The phenomenon of the bilocation – or the same person appearing in two or more places at the same time, is found in the biographies of saints, as well as the novels of horror writers.
One of the latter, by Hojo Haruka, was the inspiration for Bilocation, Asato Mari’s shocker about a woman with a bilocation that is capable of interfering with and perhaps even ending her life.
This twist is not according to the traditional religious/mystical script, but it does lend itself to horror, a genre that in Japan has exhausted itself with endless variations of the ghost-with-a-grudge formula that became popular with the Ring films. There are no ghosts in Bilocation, but there is an ingenious story that goes beyond easy scares to unsettling speculations on the fragility of identity.
The splitting that creates the film’s bilocations resembles the splitting (or, more accurately, the disintegration) that leads to insanity.
The heroine, Takamura Shinobu (Mizukawa Asami), is an aspiring artist who has recently married a warm-hearted man (Asari Yosuke) who is nearly blind. One day, as she pays for her purchases at a local grocery, she is caught by a vigilant clerk for apparently trying to pass a phony 10,000 yen note – and is shown a recent security camera video of a Shinobu look-alike paying with a note of the same serial number.
Instead of hauling her to the station for further questioning, a brusque police detective named Kano (Takito Kenichi) takes her to a decaying mansion where she meets others who have had something similar to her disturbing experience.
Iizuka (Toyohara Kosuke), a bearish man with a manner between a therapist and a funeral director, tells Shinobu that she and her new acquaintances are victims of bilocations, entities who have split from the “originals” in a moment of emotional turmoil and now have their own will and purpose.
They are also unaware of their status as bilocations, convinced instead that their “original” is a fake they must thwart – or destroy.
Under Iizuka’s leadership, the small band of “originals,” which includes a hot-tempered college student (Senga Kento of the pop group Kis-My-Ft2), a feisty housewife (Sakai Wakana) and Kano, whose own crazed bilocation scuppered his once-promising career, has been collectively battling for their sanity and lives.
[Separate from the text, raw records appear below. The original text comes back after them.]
Lemma skip_empty_spec bs p es l sg x : wf_pages bs p es -> concat (map contents bs) ++ contents p = sg ++ [x] ->
  let st := mk_pool (bs ++ p :: es) (T_page (page_addr p)) l in
  exists bs' q es', bs ++ p :: es = bs' ++ q :: es' /\ wf_pages bs' q es' /\ contents q <> [] /\
    concat (map contents bs') ++ contents q = sg ++ [x] /\
    skip_empty (length bs) st = Ret (length bs', mk_pool (bs' ++ q :: es') (T_page (page_addr q)) l) /\
    skip_empty_once (length bs) st = Ret (length bs', mk_pool (bs' ++ q :: es') (T_page (page_addr q)) l).
Proof.
  intros Hwf Hsg st.
  destruct (decide (contents p = [])) as [Hp|Hp].
  - destruct (decide (bs = [])) as [->|Hbs]; [rewrite Hp in Hsg; simpl in Hsg; by destruct sg|].
    destruct (exists_last Hbs) as (bs' & q & ->). pose proof (wf_prev _ _ _ _ Hwf Hp) as Hwf'.
    pose proof (wf_full _ _ _ Hwf) as HF. apply Forall_app in HF as [_ HF]. rewrite Forall_singleton in HF. unfold full_page in HF.
    assert (Hq : contents q <> []) by (intros Hq; rewrite Hq in HF; simpl in HF; lia).
    exists bs', q, (p :: es). unfold st. rewrite <- app_assoc, length_app, Nat.add_1_r. simpl app.
    split; [done|]. split; [done|]. split; [done|]. split; [|by apply skip_down].
    rewrite <- Hsg, map_app, concat_app, Hp. simpl. by rewrite !app_nil_r.
  - exists bs, p, es. split; [done|]. split; [done|]. split; [done|]. split; [done|]. by apply skip_stay.
Qed.

(** Taking the topmost entry. *)
Lemma take_last_spec bs q es l sg x : wf_pages bs q es -> contents q <> [] -> concat (map contents bs) ++ contents q = sg ++ [x] ->
  let st := mk_pool (bs ++ q :: es) (T_page (page_addr q)) l in
  exists st', take_last (length bs) st = Ret (x, st') /\ rep st' (sg, l) /\ (forall i, addr_of st' i = addr_of st i).
Proof.
  intros Hwf Hq Hsg st. destruct (exists_last Hq) as (c & y & Hc). rewrite Hc, app_assoc in Hsg. apply app_inj_tail in Hsg as [Hsg ->].
  set (q' := mk_page (page_addr q) c). exists (mk_pool (bs ++ q' :: es) (T_page (page_addr q')) l). split_and!.
  - unfold take_last. pstep (page_at_mid bs q es (T_page (page_addr q)) l). rewrite Hc, last_snoc.
    pstep (set_page_mid bs q _ es (T_page (page_addr q)) l). by rewrite removelast_last.
  - rewrite <- Hsg. apply (rep_pages bs q'). apply wf_contents; [done|]. pose proof (wf_room _ _ _ Hwf). rewrite Hc, length_app in *. simpl in *. lia.
  - intros i. unfold addr_of. simpl. rewrite <- !list_lookup_fmap. f_equal. by rewrite !fmap_app.
Qed.

(** A round of [releaseUntil] takes the topmost entry of the stack. *)
Lemma round_spec st sg x l j q : rep st (sg ++ [x], l) -> pages st !! j = Some q ->
  exists h j st1 st', hotPage st = Ret (Some h, st) /\ skip_empty h st = Ret (j, st1) /\ skip_empty_once h st = Ret (j, st1) /\
    take_last j st1 = Ret (x, st') /\ rep st' (sg, l) /\ (forall i, addr_of st' i = addr_of st i).
Proof.
  intros Hrep Hj. inversion Hrep as [l0 E1 E2|l0 E1 E2|bs p es l0 Hwf E1 E2]; subst; [done..|].
  destruct (skip_empty_spec bs p es l sg x Hwf E2) as (bs' & q' & es' & A & B & D & E & F & G).
  destruct (take_last_spec bs' q' es' l sg x B D E) as (st' & I & J & K).
  eexists _, _, _, st'. split_and!; [by apply hotPage_mid|exact F|exact G|exact I|exact J|].
  intros i. rewrite K. unfold addr_of. simpl. by rewrite A.
Qed.

(** The loop of [releaseUntil] ends when the stack has the height of the token. *)
Lemma stop_iff bs p es n i q : wf_pages bs p es -> i = (n / C)%nat -> (bs ++ p :: es) !! i = Some q ->
  let sg := concat (map contents bs) ++ contents p in
  (n <= length sg)%nat -> (length (contents q) =? n mod C)%nat = (length sg =? n)%nat.
Proof.
  intros Hwf -> Hq sg Hn. assert (Hsg : length sg = (length bs * C + length (contents p))%nat) by (unfold sg; rewrite length_app, below_height; [done|apply Hwf]).
  pose proof (wf_room _ _ _ Hwf) as Hr. pose proof (Nat.div_mod n C ltac:(lia)) as Hdm. pose proof (Nat.mod_upper_bound n C ltac:(lia)) as Hub.
  rewrite Hsg in *. clear Hsg sg.
  destruct (Nat.lt_trichotomy (n / C) (length bs)) as [Hlt|[Heq|Hgt]].
  - rewrite lookup_app_l in Hq by done. pose proof (Forall_lookup_1 _ _ _ _ (wf_full _ _ _ Hwf) Hq) as Hf. unfold full_page in Hf.
    rewrite !(proj2 (Nat.eqb_neq _ _)); [done|nia|lia].
  - rewrite Heq in Hq. rewrite list_lookup_middle in Hq by done. injection Hq as ->.
    destruct (Nat.eqb_spec (length (contents q)) (n mod C)) as [E|E], (Nat.eqb_spec (length bs * C + length (contents q)) n) as [F|F]; nia.
  - rewrite lookup_app_r in Hq by lia. destruct (n / C - length bs)%nat as [|m] eqn:Em; [lia|]. simpl in Hq.
    pose proof (Forall_lookup_1 _ _ _ _ (wf_empty _ _ _ Hwf) Hq) as He. unfold empty_page in He. rewrite He. simpl length.
    assert (n = S (length bs) * C)%nat by nia. assert (n mod C = 0)%nat by nia. 
    rewrite !(proj2 (Nat.eqb_eq _ _)); [done|nia|lia].
Qed.

(** The state with the hot page at an index. *)
Definition rep_hot (i : nat) (st : pool) (s : stack_state) : Prop :=
  exists bs p es l, length bs = i /\ wf_pages bs p es /\
    st = mk_pool (bs ++ p :: es) (T_page (page_addr p)) l /\ s = (concat (map contents bs) ++ contents p, l).

Lemma rep_hot_rep i st s : rep_hot i st s -> rep st s.
Proof. intros (bs & p & es & l & _ & Hwf & -> & ->). by apply rep_pages. Qed.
They are later joined by Kaga (Takada Sho of the Johnny’s Jr. pop group), a cool-eyed teen who always wears a black neck-warmer nearly up to his nose and seems to know more about bilocations than even Iizuka.
“Horror,” at least in its conventional sense, may not be the best word to describe the ensuing action, which ranges from the smash-mouth violent to the skin-crawlingly bizarre.
The dilemma of Shinobu and the others has its roots less in the supernatural than their own psychologies. It’s as if, instead of having bad dreams and cold sweats, they find themselves living a nightmare they inadvertently created themselves and can’t escape.
Asato Mari, a veteran maker of low-budget shockers, directs this material with a straight-faced sincerity, as well as with a welcome terseness and economy. She is also the right director for a story that views its female characters as real women with normal lives – at least until their bilocations appear.
Kudos should also go to whoever designed the Siamese-twin dolls that greet Shinobu when she enters the mansion. Decadently stylish and creepily sad-eyed, they sum up the film’s message: The human mind can split and crumble, but it can’t truly divide.
We’ve got to live with ourselves, however many faces look back at us in the mirror.